Materials provided section start

(** * N-shadows utilities of torch.ao.ns.fx: a shallow embedding

    Source: [torch/ao/ns/fx/n_shadows_utils.py].

    The development follows the file: first the Python values and signals
    the functions exchange, then [print_n_shadows_summary], then
    [_get_dedup_subgraphs] (over a store of list objects, because the
    function reverses the matcher's lists in place), then
    [create_submodule_from_subgraph] (a state machine over the unit under
    construction), and finally the theorems. *)

From Stdlib Require Import ZArith Floats.
From stdpp Require Import base option list gmap sets strings pretty.

Local Open Scope string_scope.
Local Open Scope list_scope.

#[local] Set Warnings "-register-all,-clear-no-such-hyp".

(** ** Signals and results *)

(** The message of an assertion.  [assert c] carries none; the raised
    [AssertionError]s of the extractor carry one of four texts. *)
Inductive AssertMsg :=
  | NoMsg
  | ArgNotHandledYet
  | OpNotSupportedYet
  | MoreThanOneUser
  | IterationLimitExceeded.

Inductive Exn :=
  | AssertionError (msg : AssertMsg)
  | IndexError
  | AttributeError
  | ValueError
  | TypeError
  | UnboundLocalError (var : string).

(** The outcome of a call: a value, or a raised signal. *)
Inductive Res (A : Type) :=
  | Ok (a : A)
  | Raise (e : Exn).
Arguments Ok {A} a.
Arguments Raise {A} e.

#[global] Instance res_bind : MBind Res := λ A B (k : A → Res B) (r : Res A),
  match r with
  | Ok a => k a
  | Raise e => Raise e
  end.

Definition py_assert (c : bool) (msg : AssertMsg) : Res unit :=
  if c then Ok tt else Raise (AssertionError msg).

(** [enumerate(l)] *)
Definition enumerate {A} (l : list A) : list (nat * A) :=
  zip (seq 0 (length l)) l.

(** ** print_n_shadows_summary *)

Module Summary.

(** [results_comparison], as [create_results_comparison] builds it. A dict is
    kept as the list of its items in iteration order. *)
Record Candidate := {
  qconfig_str : string;
  comparison_fn_name : string;
  cmp_raw : list float;
  cmp_mean : float;
}.

Record SubgraphData := {
  ref_node_name : string;
  candidates : list (string * Candidate);
}.

Definition ResultsComparison := list (string * SubgraphData).

(** One cell of a [data_row]: the row is a heterogeneous Python list. *)
Inductive Cell :=
  | CStr (s : string)
  | CNone
  | CInt (n : nat)
  | CFloat (f : float).

Definition Row := list Cell.

(** The optional formatter: [None] when [from tabulate import tabulate]
    raises [ImportError], the function otherwise. *)
Definition Tabulate := list Row → list string → string.

Definition remediation_message : string :=
  "`print_tabular` relies on the library `tabulate`, " +:+
  "which could not be found on this machine. Run `pip " +:+
  "install tabulate` to install the library.".

Definition sentinel : float := (-10000.0)%float.

(** [val > best_val] on floats. *)
Definition py_gt (x y : float) : bool := (y <? x)%float.

(** Lines 668-672: the scan for the top candidate. *)
Definition best_step (acc : float * option nat) (iv : nat * float)
  : float * option nat :=
  let '(best_val, best_candidate) := acc in
  let '(idx, val) := iv in
  if py_gt val best_val then (val, Some (idx + 1)) else (best_val, best_candidate).

Definition find_best (mean_all_candidates : list float) : option nat :=
  snd (foldl best_step (sentinel, None) (enumerate mean_all_candidates)).

Definition cell_of_best (b : option nat) : Cell :=
  match b with
  | Some i => CInt i
  | None => CNone
  end.

(** Lines 660-679: the row of one subgraph. *)
Definition mean_all_candidates (subgraph_data : SubgraphData) : list float :=
  (λ kv, cmp_mean kv.2) <$> candidates subgraph_data.

Definition data_row (subgraph_name : string) (subgraph_data : SubgraphData) : Row :=
  CStr subgraph_name
    :: CStr (ref_node_name subgraph_data)
    :: cell_of_best (find_best (mean_all_candidates subgraph_data))
    :: (CFloat <$> mean_all_candidates subgraph_data).

Definition rows (results_comparison : ResultsComparison) : list Row :=
  (λ kv, data_row kv.1 kv.2) <$> results_comparison.

(** [len(c)] of a cell. *)
Definition cell_len (c : Cell) : Res Z :=
  match c with
  | CStr s => Ok (Z.of_nat (String.length s))
  | _ => Raise TypeError
  end.

(** [data_row[1]] *)
Definition row_item1 (r : Row) : Res Cell :=
  match r !! 1 with
  | Some c => Ok c
  | None => Raise IndexError
  end.

(** Lines 682-684. *)
Fixpoint max_len_loop (results : list Row) (max_candidate_idx_len : Z) : Res Z :=
  match results with
  | [] => Ok max_candidate_idx_len
  | data_row :: rest =>
      c ← row_item1 data_row;
      n ← cell_len c;
      max_len_loop rest (Z.max max_candidate_idx_len n)
  end.

(** [range(n)] for an integer that may be negative. *)
Definition py_range (n : Z) : list nat := seq 0 (Z.to_nat n).

(** Line 685. *)
Definition candidate_idx_headers (max_candidate_idx_len : Z) : list string :=
  (λ x, pretty (x + 1)) <$> py_range max_candidate_idx_len.
(** * Rise explorer client and data extractor: request retry, pagination, CSV

    A shallow embedding of the request layer of
    [rise explorer extraction.py] ([RiseExplorerClient]) and of the
    accumulation and serialization code of [data_extractor.py]
    ([DataExtractor]), with the properties the specification states about
    them.

    Python values decoded from JSON are the type [json]; a [float] is a
    binary float of the IEEE 754 specification, and a Python [dict] is an
    association list in insertion order, read with "first binding wins".
    A character of a Python [str] is one [ascii] (code points below 256), so
    that the order of [String.leb] is Python's code-point order on [str].
    Effects (HTTP exchanges, [time.sleep], warnings of the logger, files) are
    threaded through a state-and-exception monad over [world].  The world
    answers each HTTP exchange and each call of the file system ([mkdir],
    [open]): the outcome is its to give, and the properties hold whatever it
    gives.  A path is the text that joins its parts with ['/'].  Records of
    level INFO are not modelled. *)

From Stdlib Require Import ZArith String Ascii List SpecFloat DecimalString.
From stdpp Require Import gmap strings list sorting.

Local Open Scope Z_scope.
#[local] Set Warnings "-register-all".

(** ** Python values *)

Inductive json : Type :=
  | JNull
  | JBool (b : bool)
  | JInt (n : Z)
  | JFloat (x : spec_float)
  | JStr (s : string)
  | JList (items : list json)
  | JObj (fields : list (string * json)).

Abbreviation dict := (list (string * json)).

(** [d.get(k)]: [None] when the key is missing. *)
Fixpoint dict_get (d : dict) (k : string) : option json :=
  match d with
  | [] => None
  | (k', v) :: d' => if String.eqb k' k then Some v else dict_get d' k
  end.

(** [d.get(k, dflt)]. *)
Definition dict_get_default (d : dict) (k : string) (dflt : json) : json :=
  match dict_get d k with
  | Some v => v
  | None => dflt
  end.

(** [d.keys()], each key once, in the order of first insertion. *)
Fixpoint dict_keys (d : dict) : list string :=
  match d with
  | [] => []
  | (k, _) :: d' => k :: filter (λ k', k' ≠ k) (dict_keys d')
  end.

(** [v == s] for a string literal [s]: only a [str] equals a [str]. *)
Definition str_eq (v : option json) (s : string) : bool :=
  match v with
  | Some (JStr s') => String.eqb s' s
  | _ => false
  end.

(** Truth value of an object, as tested by [if not v]. *)
Definition truthy (v : json) : bool :=
  match v with
  | JNull => false
  | JBool b => b
  | JInt n => negb (n =? 0)
  | JFloat x => match x with S754_zero _ => false | _ => true end
  | JStr s => negb (String.eqb s "")
  | JList items => match items with [] => false | _ => true end
  | JObj fields => match fields with [] => false | _ => true end
  end.

Definition chars (s : string) : list json :=
  (λ c, JStr (String c EmptyString)) <$> list_ascii_of_string s.

(** The elements [iter(v)] yields; [None] stands for the [TypeError] of an
    object that is not iterable. *)
Definition py_iter (v : json) : option (list json) :=
  match v with
  | JList items => Some items
  | JStr s => Some (chars s)
  | JObj fields => Some (JStr <$> dict_keys fields)
  | JNull | JBool _ | JInt _ | JFloat _ => None
  end.

(** [isinstance(v, dict)]. *)
Definition is_dict (v : json) : bool :=
  match v with
  | JObj _ => true
  | _ => false
  end.

(** [type(v).__name__], as the messages of [TypeError] and [AttributeError]
    spell it. *)
Definition type_name (v : json) : string :=
  match v with
  | JNull => "NoneType"
  | JBool _ => "bool"
  | JInt _ => "int"
  | JFloat _ => "float"
  | JStr _ => "str"
  | JList _ => "list"
  | JObj _ => "dict"
  end.

(** [range(lo, hi)]. *)
Definition py_range (lo hi : Z) : list Z :=
  (λ i : nat, lo + Z.of_nat i) <$> seq 0 (Z.to_nat (hi - lo)).

(** [l[:n]]: a negative [n] counts from the end. *)
Definition py_slice_to {A} (l : list A) (n : Z) : list A :=
  if n <? 0 then take (Z.to_nat (Z.of_nat (length l) + n)) l
  else take (Z.to_nat n) l.

(** [s[:n]] on a string, for [n >= 0]. *)
Definition str_prefix (n : nat) (s : string) : string := substring 0 n s.

Definition upper_char (c : ascii) : ascii :=
  let n := nat_of_ascii c in
  if ((97 <=? n) && (n <=? 122))%nat then ascii_of_nat (n - 32) else c.
Lemma spaced_lstrip s : spaced false s = true -> spaced false (lstrip s) = true.
Proof.
  destruct s as [|c s]; [reflexivity|]. simpl.
  destruct (is_space c) eqn:E; [|simpl; now rewrite E].
  rewrite !andb_true_iff. intros [_ Hs].
  destruct s as [|d s]; [reflexivity|]. simpl in *.
  destruct (is_space d) eqn:E'; [discriminate|]. simpl. now rewrite E'.
Qed.

Lemma spaced_rstrip b s : spaced b s = true -> spaced b (rstrip s) = true.
Proof.
  revert b. induction s as [|c s IH]; intros b; [reflexivity|].
  cbn [spaced rstrip]. destruct (is_space c) eqn:E.
  - rewrite !andb_true_iff. intros [[Hb Hc] Hs]. specialize (IH _ Hs).
    destruct (rstrip s); [reflexivity|].
    cbn [spaced]. rewrite E, Hb, Hc. exact IH.
  - intros Hs. specialize (IH _ Hs).
    destruct (rstrip s); cbn [spaced]; now rewrite E.
Qed.

Lemma rstrip_rstrip s : rstrip (rstrip s) = rstrip s.
Proof.
  induction s as [|c s IH]; [reflexivity|]. cbn [rstrip].
  destruct (rstrip s) as [|d r] eqn:E.
  - destruct (is_space c) eqn:E'; [reflexivity|]. cbn [rstrip]. now rewrite E'.
  - cbn [rstrip]. cbn [rstrip] in IH. now rewrite IH.
Qed.

Lemma lstrip_starts_clean s : starts_clean (lstrip s) = true.
Proof.
  induction s as [|c s IH]; [reflexivity|]. simpl.
  destruct (is_space c) eqn:E; [exact IH|]. simpl. now rewrite E.
Qed.

Lemma lstrip_clean s : starts_clean s = true -> lstrip s = s.
Proof.
  destruct s as [|c s]; [reflexivity|]. simpl. now destruct (is_space c).
Qed.

Lemma rstrip_starts_clean s :
  starts_clean s = true -> starts_clean (rstrip s) = true.
Proof.
  destruct s as [|c s]; [reflexivity|]. cbn [rstrip starts_clean].
  intros H. destruct (rstrip s); [|exact H].
  destruct (is_space c) eqn:E; [discriminate|]. simpl. now rewrite E.
Qed.

Lemma strip_strip s : strip (strip s) = strip s.
Proof.
  rewrite !strip_split.
  rewrite (lstrip_clean (rstrip (lstrip s))).
  - apply rstrip_rstrip.
  - apply rstrip_starts_clean, lstrip_starts_clean.
Qed.

Lemma replace_reserved_fix s :
  every (fun c => negb (is_reserved c)) s = true -> replace_reserved s = s.
Proof.
  induction s as [|c s IH]; [reflexivity|]. simpl.
  rewrite andb_true_iff. intros [Hc Hs]. apply negb_true_iff in Hc.
  now rewrite Hc, (IH Hs).
Qed.

Lemma get_safe_filename_parts name :
  get_safe_filename name
  = String.concat "/" (map safe_part (Path.split "/" name)).
Proof. unfold get_safe_filename. now rewrite map_map. Qed.

Lemma safe_part_every f part :
  f "_"%char = true -> f " "%char = true ->
  every f part = true -> every f (safe_part part) = true.
Proof.
  intros. unfold safe_part.
  now apply every_strip, every_squeeze, every_replace_reserved.
Qed.

Lemma safe_part_clean part :
  every (fun c => negb (is_reserved c)) (safe_part part) = true.
Proof.
  unfold safe_part. apply every_strip, every_squeeze; [reflexivity|].
  apply replace_reserved_clean.
Qed.

Lemma safe_part_safe_part part : safe_part (safe_part part) = safe_part part.
Proof.
  unfold safe_part at 1.
  rewrite (replace_reserved_fix _ (safe_part_clean part)).
  assert (spaced false (safe_part part) = true) as H.
  { unfold safe_part. rewrite strip_split.
    apply spaced_rstrip, spaced_lstrip, spaced_squeeze. }
  rewrite (squeeze_spaced _ _ H). unfold safe_part. apply strip_strip.
Qed.

Lemma safe_part_plain part :
  every plain_char part = true -> safe_part part = part.
Proof.
  intros H. unfold safe_part.
  rewrite replace_reserved_fix
    by (revert H; apply every_impl; unfold plain_char; intros c;
        rewrite andb_true_iff; tauto).
  assert (every (fun c => negb (is_space c)) part = true) as Hs
    by (revert H; apply every_impl; unfold plain_char; intros c;
        rewrite andb_true_iff; tauto).
  clear H.
  assert (forall b, squeeze b part = part) as ->.
  { induction part as [|c p IH]; intros b; [reflexivity|]. simpl in *.
    apply andb_true_iff in Hs as [Hc Hp]. apply negb_true_iff in Hc.
    now rewrite Hc, IH. }
  rewrite strip_split.
  assert (lstrip part = part) as ->.
  { destruct part as [|c p]; [reflexivity|]. simpl in *.
    apply andb_true_iff in Hs as [Hc _]. apply negb_true_iff in Hc.
    now rewrite Hc. }
  induction part as [|c p IH]; [reflexivity|]. cbn [rstrip every] in *.
  apply andb_true_iff in Hs as [Hc Hp]. apply negb_true_iff in Hc.
  rewrite (IH Hp), Hc. now destruct p.
Qed.

End StringFacts.

(** ** Safe file names *)

Lemma safe_parts_plain (name : string) :
  every plain_char name = true ->
  map safe_part (Path.split "/" name) = Path.split "/" name.
Proof.
  intros H. rewrite <- (map_id (Path.split "/" name)) at 2.
  apply map_ext_in. intros part Hin. apply safe_part_plain.
  pose proof (every_split plain_char "/" name H) as Hall.
  rewrite List.Forall_forall in Hall. now apply Hall.
Qed.

(** X1.  Whatever the name, the result of [get_safe_filename] holds none
    of the eight characters its first substitution replaces (backslash,
    star, question mark, colon, double quote, angle brackets, bar). *)
Theorem get_safe_filename_has_no_reserved_character (name : string) :
  every (fun c => negb (is_reserved c)) (get_safe_filename name) = true.
Proof.
  rewrite get_safe_filename_parts. apply every_concat; [reflexivity|].
  apply List.Forall_map, List.Forall_forall. intros part _.
  apply safe_part_clean.
Qed.

(** X2.  [get_safe_filename] gives back unchanged every name that holds
    neither a reserved character nor white space: slashes, dots and so
    the components [..] pass through it as they are. *)
Theorem get_safe_filename_keeps_plain_names (name : string) :
  every plain_char name = true -> get_safe_filename name = name.
Proof.
  intros H. rewrite get_safe_filename_parts, (safe_parts_plain name H).
  apply concat_split.
Qed.

Lemma get_safe_filename_keeps_plain_names_witness :
  get_safe_filename "../../etc/passwd" = "../../etc/passwd".
Proof. apply get_safe_filename_keeps_plain_names. reflexivity. Defined.

(** X3.  [get_safe_filename] is idempotent: a name it returned is
    returned unchanged when passed to it again. *)
Theorem get_safe_filename_idempotent (name : string) :
  get_safe_filename (get_safe_filename name) = get_safe_filename name.
Proof.
  rewrite (get_safe_filename_parts (get_safe_filename name)).
  rewrite (get_safe_filename_parts name).
  rewrite split_concat.
  - rewrite map_map. f_equal. apply map_ext. intros part.
    apply safe_part_safe_part.
  - pose proof (split_nonempty "/" name).
    destruct (Path.split "/" name); [contradiction | discriminate].
  - apply List.Forall_map.
    pose proof (split_parts "/" name) as Hparts.
    revert Hparts. apply List.Forall_impl. intros part.
    now apply safe_part_every.
Qed.

(** ** Unique file paths *)

Lemma str_app_inj_r (a b e : string) : a +:+ e = b +:+ e -> a = b.
Proof.
  intros H. apply (f_equal PyStr.rev) in H. rewrite !str_rev_app in H.
  apply String.app_inj in H. rewrite <- (str_rev_involutive a), H.
  apply str_rev_involutive.
Qed.

Lemma prefix_app_cons (a r r' : string) :
  String.prefix "/" (a +:+ "_" +:+ r) = String.prefix "/" (a +:+ "_" +:+ r').
Proof. destruct a as [|c a]; [reflexivity|]. rewrite !str_app_cons. simpl. now destruct a. Qed.

Lemma numbered_inj directory base ext : Inj (=) (=) (numbered directory base ext).
Proof.
  intros j k. unfold numbered, OsPath.join.
  rewrite (prefix_app_cons base (pretty j +:+ ext) (pretty k +:+ ext)).
  destruct (String.prefix "/" (base +:+ "_" +:+ pretty k +:+ ext));
    [|destruct (negb (truthy_str directory) || PyStr.endswith directory "/")];
    intros H; repeat apply String.app_inj in H;
    apply str_app_inj_r in H; now apply pretty_nat_inj in H.
Qed.

(** As many distinct paths as there are numbers from [from] on. *)
Lemma taken_bound (fs : gset string) directory base ext from n :
  (forall j, from <= j < from + n -> numbered directory base ext j ∈ fs) ->
  n <= size fs.
Proof.
  intros H.
  set (l := map (numbered directory base ext) (seq from n)).
  assert (NoDup l) as Hnd.
  { apply (NoDup_fmap_2 _ (Inj0 := numbered_inj directory base ext)).
    apply NoDup_ListNoDup, List.seq_NoDup. }
  assert (list_to_set l ⊆ fs) as Hsub.
  { intros x Hx. apply elem_of_list_to_set in Hx.
    apply list_elem_of_fmap in Hx as (j & -> & Hj).
    apply elem_of_seq in Hj. apply H. lia. }
  apply subseteq_size in Hsub. rewrite size_list_to_set in Hsub by exact Hnd.
  unfold l in Hsub. rewrite length_map, length_seq in Hsub. exact Hsub.
Qed.

Lemma first_free_spec fuel fs directory base ext from :
  (forall j, 1 <= j < from -> numbered directory base ext j ∈ fs) ->
  1 <= from ->
  size fs < from - 1 + fuel ->
  exists counter,
    from <= counter /\
    first_free fuel fs directory base ext from
    = Some (numbered directory base ext counter) /\
    (numbered directory base ext counter ∉ fs) /\
    forall j, 1 <= j < counter -> numbered directory base ext j ∈ fs.
Proof.
  revert from. induction fuel as [|k IH]; intros from Hbelow Hfrom Hsize.
  - exfalso.
    pose proof (taken_bound fs directory base ext 1 (from - 1)) as Hb.
    assert (from - 1 <= size fs) by (apply Hb; intros j Hj; apply Hbelow; lia).
    lia.
  - cbn [first_free]. unfold path_exists.
    destruct (bool_decide (numbered directory base ext from ∈ fs)) eqn:E.
    + apply bool_decide_eq_true in E.
      destruct (IH (S from)) as (c & Hc & Heq & Hfree & Hall).
      * intros j Hj. destruct (decide (j = from)) as [->|]; [exact E|].
        apply Hbelow. lia.
      * lia.
      * lia.
      * exists c. repeat split; auto. lia.
    + apply bool_decide_eq_false in E. exists from. repeat split; auto.
Qed.

(** X4.  When fewer paths exist than the loop may test, the search of
    [get_unique_filepath] ends, the path it returns does not exist, and
    it is the target itself when the target does not exist. *)
Theorem get_unique_filepath_is_fresh (fuel : nat) (fs : gset string)
    (target_path : string) :
  size fs < fuel ->
  exists p, get_unique_filepath fuel fs target_path = Some p /\
            (p ∉ fs) /\ (target_path ∉ fs -> p = target_path).
Proof.
  intros Hfuel. unfold get_unique_filepath, path_exists.
  destruct (bool_decide (target_path ∈ fs)) eqn:E; cbn [negb].
  - apply bool_decide_eq_true in E.
    destruct (OsPath.split target_path) as [directory filename].
    destruct (OsPath.splitext filename) as [base ext].
    destruct (first_free_spec fuel fs directory base ext 1)
      as (c & _ & Heq & Hfree & _); [intros; lia | lia | lia |].
    exists (numbered directory base ext c).
    split; [exact Heq|]. split; [exact Hfree|]. intros Hn. contradiction.
  - apply bool_decide_eq_false in E. exists target_path. auto.
Qed.

Lemma get_unique_filepath_is_fresh_witness :
  exists p, get_unique_filepath 3 {["downloads/a.mp4"; "downloads/a_1.mp4"]}
              "downloads/a.mp4" = Some p /\
            (p ∉ ({["downloads/a.mp4"; "downloads/a_1.mp4"]} : gset string)) /\
            ("downloads/a.mp4" ∉ ({["downloads/a.mp4"; "downloads/a_1.mp4"]} : gset string)
             -> p = "downloads/a.mp4").
Proof. apply get_unique_filepath_is_fresh. vm_compute. lia. Defined.

(** X5.  When the target exists, the path [get_unique_filepath] returns
    is the target with [_counter] put before its extension, for the
    smallest counter from 1 on whose path does not exist. *)
Theorem get_unique_filepath_takes_first_free_number (fuel : nat)
    (fs : gset string) (target_path p : string) :
  target_path ∈ fs ->
  get_unique_filepath fuel fs target_path = Some p ->
  let '(directory, filename) := OsPath.split target_path in
  let '(base, ext) := OsPath.splitext filename in
  exists counter,
    1 <= counter /\ p = numbered directory base ext counter /\ (p ∉ fs) /\
    forall j, 1 <= j < counter -> numbered directory base ext j ∈ fs.
Proof.
  intros Hin. unfold get_unique_filepath, path_exists.
  rewrite bool_decide_eq_true_2 by exact Hin. cbn [negb].
  destruct (OsPath.split target_path) as [directory filename].
  destruct (OsPath.splitext filename) as [base ext].
  assert (forall fuel from q,
    first_free fuel fs directory base ext from = Some q ->
    exists counter, from <= counter /\ q = numbered directory base ext counter /\
      (q ∉ fs) /\
      forall j, from <= j < counter -> numbered directory base ext j ∈ fs) as Hloop.
  { clear. induction fuel as [|k IH]; intros from q; [discriminate|].
    cbn [first_free]. unfold path_exists.
    destruct (bool_decide (numbered directory base ext from ∈ fs)) eqn:E.
    - apply bool_decide_eq_true in E. intros H.
      destruct (IH _ _ H) as (c & Hc & -> & Hfree & Hall).
      exists c. repeat split; auto; [lia|].
      intros j Hj. destruct (decide (j = from)) as [->|]; [exact E|].
      apply Hall. lia.
    - apply bool_decide_eq_false in E. intros [= <-].
      exists from. repeat split; auto. intros; lia. }
  intros H. destruct (Hloop _ _ _ H) as (c & ? & ? & ? & ?). exists c. auto.
Qed.

Lemma get_unique_filepath_takes_first_free_number_witness :
  exists counter,
    1 <= counter /\
    "downloads/a_2.mp4" = numbered "downloads" "a" ".mp4" counter /\
    ("downloads/a_2.mp4"
       ∉ ({["downloads/a.mp4"; "downloads/a_1.mp4"]} : gset string)) /\
    forall j, 1 <= j < counter ->
      numbered "downloads" "a" ".mp4" j
        ∈ ({["downloads/a.mp4"; "downloads/a_1.mp4"]} : gset string).
Proof.
  apply (get_unique_filepath_takes_first_free_number 3
           {["downloads/a.mp4"; "downloads/a_1.mp4"]}
           "downloads/a.mp4" "downloads/a_2.mp4").
  - apply (bool_decide_unpack _). vm_compute. exact I.
  - vm_compute. reflexivity.
Defined.
Definition system_prompt : str := py "
                # 命令
                提供されたニュース記事の内容を分析し、記事を最もよく表すタグを5つ程度、日本語で生成してください。
                # 制約条件
                必ず「,（カンマ）」区切りで、タグ名のみを出力してください。
                タグには「#」を付けないでください。
                # 出力形式例
                テクノロジー,AI,新製品,モバイル,ニュース
            ".

(** [enumerate(l)] *)
Definition enumerate {A} (l : list A) : list (nat * A) :=
  zip (seq 0 (length l)) l.

(** [e.text if e is not None else fallback], with [e] the result of a
    [find]. *)
Definition text_or (e : option Element) (fallback : option str) : option str :=
  match e with
  | Some e => text e
  | None => fallback
  end.

(** The [for i, item in enumerate(...)] loop of [get_news], lines 108-144;
    [news_list] is the list built so far. *)
Fixpoint news_loop (w : World) (items : list (nat * Element))
    (news_list : list Article) : M (list Article) :=
  match items with
  | [] => mret news_list
  | (i, item) :: rest =>
    if bool_decide (15 ≤ length news_list) then mret news_list
    else
      let title := text_or (find (py "title") item) (Some (py "No Title")) in
      let link := text_or (find (py "link") item) (Some (py "#")) in
      let description_element := find (py "description") item in
      let description := text_or description_element title in
      let news_content :=
        py "記事のタイトル: " ++ fmt title ++ [10%N]
        ++ py "記事の概要: " ++ fmt description in
      let request_prompt :=
        generate_request_prompt system_prompt news_content (1 # 2) 1 in
      tags ← chat w request_prompt;
      let news_list :=
        news_list ++ [ {| id := i; title := title; link := link;
                          description := description; tags := tags |} ] in
      print (py "Processed article " ++ py (pretty (i + 1)) ++ py ": "
             ++ fmt title);;
      news_loop w rest news_list
  end.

Materials provided section end

### What this task involves
Everything from the line with "(** Line 685. *)" through the line with "A shallow embedding of" in the listing above must be retyped exactly, with nothing added.

### Answer to this exercise
(** Line 685. *)
Definition candidate_idx_headers (max_candidate_idx_len : Z) : list string :=
  (λ x, pretty (x + 1)) <$> py_range max_candidate_idx_len.
(** * Rise explorer client and data extractor: request retry, pagination, CSV

    A shallow embedding of the request layer of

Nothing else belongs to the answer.